### Input material:
(* ===== verification/RTransactBlocks.v ===== *)
(** * psibase: the other subjective transactions of RTransact

    [pushTransaction], [requeue], [next] and the blocks of [onBlock]: what they do to
    consistent tables. *)

From S2P Require Import Prelude Services Transact HttpServer RTransact RTransactInv RTransactSteps.
Import RTransact.
Close Scope nat_scope.

(** ** The queue by sequence *)

Lemma StronglySorted_filter {A} (R : relation A) (P : A -> Prop) `{!forall x, Decision (P x)} l :
  StronglySorted R l -> StronglySorted R (filter P l).
Proof.
  induction 1 as [|x l Hs IH Hx]; [constructor|]. rewrite filter_cons. destruct (decide (P x)); [|done].
  constructor; [done|]. rewrite Forall_forall in *. intros y [_ Hy]%list_elem_of_filter. auto.
Qed.

#[export] Instance sequence_le_trans : Transitive sequence_le.
Proof. intros a b c. unfold sequence_le. lia. Qed.
#[export] Instance sequence_le_total : Total sequence_le.
Proof. intros a b. unfold sequence_le. lia. Qed.

Lemma from_sequence_elem n t x p : (x, p) ∈ from_sequence n t <-> t !! x = Some p /\ n <= p_sequence p.
Proof.
  unfold from_sequence. rewrite list_elem_of_filter, merge_sort_Permutation, elem_of_map_to_list. cbn. tauto.
Qed.

Lemma from_sequence_sorted n t : StronglySorted sequence_le (from_sequence n t).
Proof. unfold from_sequence. apply StronglySorted_filter, StronglySorted_merge_sort; apply _. Qed.

Lemma from_sequence_nil n t : from_sequence n t = [] -> forall x p, t !! x = Some p -> p_sequence p < n.
Proof.
  intros E x p Hx. destruct (decide (n <= p_sequence p)) as [Hn|]; [|lia].
  assert ((x, p) ∈ from_sequence n t) as H by (by apply from_sequence_elem). rewrite E in H. by apply not_elem_of_nil in H.
Qed.

(** The first row is the least. *)
Lemma from_sequence_cons n t x p l : from_sequence n t = (x, p) :: l ->
  t !! x = Some p /\ n <= p_sequence p /\ forall y q, t !! y = Some q -> n <= p_sequence q -> p_sequence p <= p_sequence q.
Proof.
  intros E. pose proof (from_sequence_sorted n t) as Hs. rewrite E in Hs. apply StronglySorted_inv in Hs as [_ Hs].
  assert ((x, p) ∈ from_sequence n t) as Hx by (rewrite E; set_solver). apply from_sequence_elem in Hx as [Hx Hn].
  split_and!; [done..|]. intros y q Hy Hq. assert ((y, q) ∈ from_sequence n t) as Hin by (by apply from_sequence_elem).
  rewrite E in Hin. apply elem_of_cons in Hin as [[= -> ->]|Hin]; [lia|]. rewrite Forall_forall in Hs. apply (Hs _ Hin).
Qed.

(** ** [requeue] *)

(** One row: it is the first from [n], and when it is before [e] it is verified again.  The
    block aborts when no row is left from [n], or the transaction is not there. *)
Lemma requeue_item_spec now n e w : consistent None w -> fits w ->
  match requeue_item_tx now n e w with
  | (Ok s, w') => outcome None w w' /\ exists x p, Pending w !! x = Some p /\ p_sequence p = s /\ n <= s /\
      (forall y q, Pending w !! y = Some q -> n <= p_sequence q -> s <= p_sequence q) /\ (e <= s -> w' = w) /\
      (s < e -> forall q, Pending w' !! x = Some q -> p_sequence q = available w) /\
      (forall y, y <> x -> Pending w' !! y = Pending w !! y) /\ available w <= available w' <= available w + 1 /\
      (forall k N, (forall y t, TransactionData w !! y = Some t -> (length (claims (transaction t)) <= N)%nat) ->
         room (N + k) (Runs w) -> room k (Runs w')) /\ ReverifySignatures w' = ReverifySignatures w
  | (Abort _, _) => (forall y q, Pending w !! y = Some q -> p_sequence q < n) \/
      exists x p, Pending w !! x = Some p /\ n <= p_sequence p < e /\ TransactionData w !! x = None
  end.
Proof.
  intros HC Hfit. unfold requeue_item_tx. unfold mbind at 1, st_bind at 1, st_gets at 1.
  destruct (from_sequence n (Pending w)) as [|[x p] l] eqn:E.
  - left. by apply from_sequence_nil.
  - apply from_sequence_cons in E as (Hx & Hn & Hmin). unfold mbind at 1, st_bind at 1.
    destruct (Z.ltb_spec (p_sequence p) e) as [Hlt|Hge].
    + unfold mbind at 1, st_bind at 1, st_gets. destruct (TransactionData w !! x) as [trx|] eqn:Hd.
      * unfold mbind at 1, st_bind at 1, remove_pending, st_put.
        destruct (scheduleVerify_spec now x trx true (p_speculative p) (set_Pending (delete x (Pending w)) w)) as (w' & Es & HC'
          & [] & Ht & _ & Hseq & Hoth & Hav & Hk).
        -- eapply consistent_frame; [|by apply open_pending].
          assert (Unverified w !! x = None) by (destruct (c_disj _ _ HC x); congruence).
           split; cbn; try done. by rewrite delete_id.
        -- apply (c_sizes _ _ HC _ _ Hd).
        -- cbn. intros t. congruence.
        -- intros _. cbn. destruct (c_disj _ _ HC x); congruence.
        -- apply Hfit with x. done.
        -- apply Hfit.
        -- rewrite Es. cbn. split; [|exists x, p; split_and!; try done; [lia | intros _ q Hq; by apply Hseq | | apply Hav |
            apply Hav |]].
           2:{ intros y Hy. rewrite Hoth by done. cbn. by rewrite lookup_delete_ne. }
           2:{ intros k N HN Hr. apply Hk. apply room_less with (N + k)%nat; [|done]. specialize (HN x trx Hd). lia. }
           apply outcome_none; try done. intros y. rewrite (Ht y). unfold tracked. cbn. destruct (decide (x = y)) as [<-|Hne].
           ++ rewrite lookup_delete_eq. split; [right; eauto | by left].
           ++ rewrite lookup_delete_ne by done. split; [by intros [?|?] | by right].
      * right. exists x, p. done.
    + cbn. split; [by apply outcome_none|]. exists x, p. split_and!; try done; try lia.
      intros k N _. apply room_less. lia.
Qed.

Lemma requeue_end_spec n w : consistent None w ->
  exists r w', requeue_end_tx n w = (Ok r, w') /\ outcome None w w'.
Proof.
  intros HC. unfold requeue_end_tx, mbind, st_bind, st_gets. destruct (_ <=? n); eexists _, _; (split; [reflexivity|]).
  - apply outcome_none; try done. by apply (consistent_frame _ w).
  - by apply outcome_none.
Qed.

(** ** Flushing *)

Lemma post_consistent mode act time m w n : consistent None w -> room (S n) (Runs w) ->
  exists r w', post self mode self act time m w = (Ok r, w') /\ outcome None w w' /\ room n (Runs w') /\ same_rest w w' /\
    Pending w' = Pending w.
Proof.
  intros HC Hr. pose proof (next_id_fresh _ _ Hr) as Hf.
  set (row := {| r_mode := mode; r_maxTime := time; r_action := act; r_service := self; r_method := m |}).
  exists (next_id (Runs w)), (set_Runs (<[next_id (Runs w) := row]> (Runs w)) w). split; [done|].
  split; [|by split; [apply next_id_room|]].
  apply outcome_none; try done. pose proof HC as [].
  assert (forall m r, calls m (Runs w) r -> calls m (<[next_id (Runs w) := row]> (Runs w)) r) as Hcalls.
  { intros m' r H. apply calls_insert; [done|]. intros <-. destruct H as (? & ? & ?). congruence. }
  split; unfold spec_of, available, tracked in *; cbn; eauto.
Qed.

Lemma flush_spec row v w : consistent None w -> fits w ->
  exists w', flushTransactions row v w = (Ok {| endSequence := available w; rv_verifyId := v; running := true |}, w') /\
    outcome None w w' /\ ReverifySignatures w' = Some {| endSequence := available w; rv_verifyId := v; running := true |} /\
    Pending w' = Pending w /\ TransactionData w' = TransactionData w /\ wo w' = wo w.
Proof.
  intros HC (_ & Hr & _). unfold flushTransactions, mbind, st_bind, st_gets, st_put.
  set (row' := {| endSequence := _ |}). set (w1 := set_ReverifySignatures (Some row') w).
  assert (consistent None w1) as HC1 by (by apply (consistent_frame _ w)). destruct (running row).
  - exists w1. split; [done|]. split; [|done]. by apply outcome_none.
  - destruct (post_consistent mode_rpc requeue_action max_time m_onRequeue w1 0 HC1 Hr) as (r & w' & -> & Ho & _ & Hsr & Hp).
    exists w'. split; [done|]. destruct Hsr. rewrite sr_reverify, Hp, sr_data, sr_wo. split; [|done].
    destruct Ho. split; try done.
Qed.

(** ** [next] *)

(** A row that was put into a block already. *)
Definition in_block (included : gset (Z * Checksum256)) (x : TransactionId) (p : PendingTransactionRecord) : Prop := (p_expiration p, x) ∈ included.

Lemma next_scan_spec included data rows n : StronglySorted sequence_le rows ->
  Forall (fun r => 0 <= p_sequence r.2 /\ p_sequence r.2 + 1 < 2 ^ 64) rows ->
  match next_scan included data rows n None with
  | Ok (n', Some trx) => exists x p, (x, p) ∈ rows /\ ~ in_block included x p /\ data !! x = Some trx /\
    n' = p_sequence p + 1 /\
      forall y q, (y, q) ∈ rows -> p_sequence q < p_sequence p -> in_block included y q
  | Ok (n', None) => (forall y q, (y, q) ∈ rows -> in_block included y q) /\ (rows = [] -> n' = n) /\
      (forall y q, (y, q) ∈ rows -> p_sequence q < n')
  | Abort _ => exists x p, (x, p) ∈ rows /\ ~ in_block included x p /\ data !! x = None
  end.
Proof.
  intros Hs. revert n. induction Hs as [|[x p] rows Hs IH Hx]; intros n Hb; cbn; [split_and!; set_solver|].
  apply Forall_cons in Hb as [Hp Hb]. cbn in Hp. rewrite wrap_small by lia. rewrite Forall_forall in Hx.
  case_bool_decide as Hin.
  - specialize (IH (p_sequence p + 1) Hb). destruct (next_scan included data rows (p_sequence p + 1) None) as [[n' [trx|]]|e].
    + destruct IH as (y & q & Hy & Hn & Hd & Hseq & Hmin). exists y, q. split_and!; [by right | done..|].
      intros z r [[= -> ->]|Hz]%elem_of_cons; [done | eauto].
    + destruct IH as (Hall & Hnil & Hlt). split_and!; [intros y q [[= -> ->]|Hy]%elem_of_cons; [done | eauto] | done |].
      intros y q [[= -> ->]|Hy]%elem_of_cons; [|eauto]. destruct rows as [|[z r] rows]; [rewrite Hnil by done; lia|].
      assert (p_sequence r < n') by (apply (Hlt z); set_solver).
      assert (sequence_le (x, p) (z, r)) as Hle by (apply Hx; set_solver).
      unfold sequence_le in Hle. cbn in Hle. lia.
    + destruct IH as (y & q & Hy & ?). exists y, q. split; [by right | done].
  - destruct (data !! x) as [trx|] eqn:Hd; [|exists x, p; split; [by left | done]].
    exists x, p. split_and!; [by left | done | done | done|]. intros y q [[= -> ->]|Hy]%elem_of_cons; [lia|].
    apply Hx in Hy. unfold sequence_le in Hy. cbn in Hy. lia.
Qed.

### Your assignment:
Transcribe exactly, and only, the lines from the opening line of the records through the line containing "(R : relation".

### Reply to the exercise:
(* ===== verification/RTransactBlocks.v ===== *)
(** * psibase: the other subjective transactions of RTransact

    [pushTransaction], [requeue], [next] and the blocks of [onBlock]: what they do to
    consistent tables. *)

From S2P Require Import Prelude Services Transact HttpServer RTransact RTransactInv RTransactSteps.
Import RTransact.
Close Scope nat_scope.

(** ** The queue by sequence *)

Lemma StronglySorted_filter {A} (R : relation A) (P : A -> Prop) `{!forall x, Decision (P x)} l :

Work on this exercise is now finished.